■ TASK GOAL
Below this line is a set of entries; quote exactly the lines from the line that contains "yields by reference, so" to the line that contains "(** ** Python scalars *)", both lines included.

■ RECORDS TO PROCESS
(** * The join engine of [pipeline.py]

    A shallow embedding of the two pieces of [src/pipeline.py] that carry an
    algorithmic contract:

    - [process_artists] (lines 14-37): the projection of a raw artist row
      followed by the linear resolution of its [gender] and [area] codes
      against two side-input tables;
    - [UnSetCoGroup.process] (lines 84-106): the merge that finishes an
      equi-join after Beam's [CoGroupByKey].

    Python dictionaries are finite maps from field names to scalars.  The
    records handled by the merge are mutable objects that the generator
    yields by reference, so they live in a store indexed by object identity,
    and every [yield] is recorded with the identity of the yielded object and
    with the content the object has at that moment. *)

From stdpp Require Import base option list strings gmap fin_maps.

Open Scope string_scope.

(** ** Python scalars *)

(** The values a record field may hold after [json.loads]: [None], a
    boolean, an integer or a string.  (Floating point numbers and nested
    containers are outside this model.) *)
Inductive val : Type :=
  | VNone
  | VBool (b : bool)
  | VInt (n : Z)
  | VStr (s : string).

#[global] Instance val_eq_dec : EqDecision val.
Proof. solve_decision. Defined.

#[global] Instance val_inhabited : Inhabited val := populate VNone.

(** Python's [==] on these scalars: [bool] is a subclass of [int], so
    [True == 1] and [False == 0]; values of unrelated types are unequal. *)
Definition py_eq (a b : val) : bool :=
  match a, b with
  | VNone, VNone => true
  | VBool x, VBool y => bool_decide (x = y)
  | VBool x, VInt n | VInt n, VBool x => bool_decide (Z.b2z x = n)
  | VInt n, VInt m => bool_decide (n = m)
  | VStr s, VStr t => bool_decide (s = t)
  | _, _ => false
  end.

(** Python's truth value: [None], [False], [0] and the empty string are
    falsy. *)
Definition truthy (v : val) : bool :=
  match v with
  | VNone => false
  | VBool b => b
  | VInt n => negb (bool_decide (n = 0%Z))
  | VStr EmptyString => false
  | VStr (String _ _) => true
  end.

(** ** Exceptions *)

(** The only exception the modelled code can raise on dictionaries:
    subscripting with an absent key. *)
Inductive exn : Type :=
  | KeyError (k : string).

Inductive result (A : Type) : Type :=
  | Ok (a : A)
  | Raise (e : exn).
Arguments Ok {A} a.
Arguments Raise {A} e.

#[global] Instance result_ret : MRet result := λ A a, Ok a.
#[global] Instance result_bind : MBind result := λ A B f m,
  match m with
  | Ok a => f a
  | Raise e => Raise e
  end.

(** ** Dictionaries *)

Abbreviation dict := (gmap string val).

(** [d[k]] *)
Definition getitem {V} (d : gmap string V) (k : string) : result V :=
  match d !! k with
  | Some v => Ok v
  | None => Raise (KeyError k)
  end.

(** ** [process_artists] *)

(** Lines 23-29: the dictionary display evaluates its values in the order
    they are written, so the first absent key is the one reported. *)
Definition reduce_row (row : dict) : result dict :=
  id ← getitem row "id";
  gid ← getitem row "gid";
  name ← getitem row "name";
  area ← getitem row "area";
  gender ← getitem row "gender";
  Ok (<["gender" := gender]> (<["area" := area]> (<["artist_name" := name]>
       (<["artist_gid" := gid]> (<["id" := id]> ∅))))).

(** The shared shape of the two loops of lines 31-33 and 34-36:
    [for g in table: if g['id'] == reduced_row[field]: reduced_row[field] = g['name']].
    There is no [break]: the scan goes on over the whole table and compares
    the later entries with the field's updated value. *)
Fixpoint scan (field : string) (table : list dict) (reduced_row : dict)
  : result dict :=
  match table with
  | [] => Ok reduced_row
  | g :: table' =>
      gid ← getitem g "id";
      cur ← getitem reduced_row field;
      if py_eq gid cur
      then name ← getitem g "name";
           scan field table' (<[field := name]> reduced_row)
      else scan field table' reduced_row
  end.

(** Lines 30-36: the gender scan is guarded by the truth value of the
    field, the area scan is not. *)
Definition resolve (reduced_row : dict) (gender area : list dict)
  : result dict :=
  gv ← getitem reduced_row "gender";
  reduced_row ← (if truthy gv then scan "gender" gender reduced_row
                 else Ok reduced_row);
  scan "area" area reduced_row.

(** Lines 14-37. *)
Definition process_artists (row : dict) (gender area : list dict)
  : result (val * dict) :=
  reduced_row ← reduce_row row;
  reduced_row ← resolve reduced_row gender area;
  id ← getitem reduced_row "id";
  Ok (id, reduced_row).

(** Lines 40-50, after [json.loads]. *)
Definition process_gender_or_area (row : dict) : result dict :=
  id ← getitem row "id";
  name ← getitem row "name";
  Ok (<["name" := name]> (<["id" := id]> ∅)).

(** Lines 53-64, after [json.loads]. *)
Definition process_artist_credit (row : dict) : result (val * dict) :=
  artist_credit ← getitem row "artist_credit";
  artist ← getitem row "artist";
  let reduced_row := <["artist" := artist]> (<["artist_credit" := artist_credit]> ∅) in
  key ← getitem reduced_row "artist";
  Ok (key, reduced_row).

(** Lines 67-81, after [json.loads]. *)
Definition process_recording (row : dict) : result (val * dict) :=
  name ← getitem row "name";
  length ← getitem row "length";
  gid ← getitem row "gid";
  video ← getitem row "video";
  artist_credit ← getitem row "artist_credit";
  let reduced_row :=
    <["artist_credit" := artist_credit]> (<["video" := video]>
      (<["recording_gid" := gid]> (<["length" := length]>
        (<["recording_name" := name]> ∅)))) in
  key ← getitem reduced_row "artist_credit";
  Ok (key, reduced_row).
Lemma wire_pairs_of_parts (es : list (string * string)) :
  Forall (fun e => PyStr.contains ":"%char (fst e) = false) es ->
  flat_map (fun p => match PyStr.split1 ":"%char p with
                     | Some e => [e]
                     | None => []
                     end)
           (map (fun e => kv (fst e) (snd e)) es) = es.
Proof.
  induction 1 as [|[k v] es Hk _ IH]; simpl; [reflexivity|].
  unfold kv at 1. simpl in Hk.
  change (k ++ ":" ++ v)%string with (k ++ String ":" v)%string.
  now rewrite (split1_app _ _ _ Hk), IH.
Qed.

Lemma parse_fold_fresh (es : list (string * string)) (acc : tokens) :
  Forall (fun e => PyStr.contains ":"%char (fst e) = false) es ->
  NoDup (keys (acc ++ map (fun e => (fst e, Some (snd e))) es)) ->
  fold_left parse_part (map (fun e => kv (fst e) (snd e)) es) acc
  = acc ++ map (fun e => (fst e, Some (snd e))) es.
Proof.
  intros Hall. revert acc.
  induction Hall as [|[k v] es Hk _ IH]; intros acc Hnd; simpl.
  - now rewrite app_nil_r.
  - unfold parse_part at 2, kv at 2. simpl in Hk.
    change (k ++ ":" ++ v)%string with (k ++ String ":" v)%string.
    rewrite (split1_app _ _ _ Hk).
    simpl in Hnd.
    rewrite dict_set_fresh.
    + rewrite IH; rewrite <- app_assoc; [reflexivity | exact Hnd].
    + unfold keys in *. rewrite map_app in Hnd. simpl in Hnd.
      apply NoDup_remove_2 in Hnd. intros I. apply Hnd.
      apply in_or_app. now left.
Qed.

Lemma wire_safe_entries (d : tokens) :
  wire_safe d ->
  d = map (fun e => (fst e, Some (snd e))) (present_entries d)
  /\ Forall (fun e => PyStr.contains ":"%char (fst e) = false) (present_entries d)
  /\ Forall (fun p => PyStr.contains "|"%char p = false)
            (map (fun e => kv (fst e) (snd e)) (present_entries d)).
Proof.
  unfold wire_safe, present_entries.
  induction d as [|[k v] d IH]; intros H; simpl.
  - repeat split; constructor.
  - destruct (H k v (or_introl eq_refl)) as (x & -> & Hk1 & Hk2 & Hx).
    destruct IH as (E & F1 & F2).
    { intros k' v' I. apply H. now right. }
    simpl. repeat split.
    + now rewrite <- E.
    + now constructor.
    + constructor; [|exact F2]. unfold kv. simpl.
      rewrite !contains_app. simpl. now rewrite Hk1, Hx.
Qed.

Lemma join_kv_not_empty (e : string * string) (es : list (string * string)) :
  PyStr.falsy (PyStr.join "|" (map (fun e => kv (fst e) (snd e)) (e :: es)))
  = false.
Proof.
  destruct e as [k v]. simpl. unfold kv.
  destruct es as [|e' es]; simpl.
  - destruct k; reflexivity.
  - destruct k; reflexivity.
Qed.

■ WRITTEN ANSWER
    yields by reference, so they live in a store indexed by object identity,
    and every [yield] is recorded with the identity of the yielded object and
    with the content the object has at that moment. *)

From stdpp Require Import base option list strings gmap fin_maps.

Open Scope string_scope.

(** ** Python scalars *)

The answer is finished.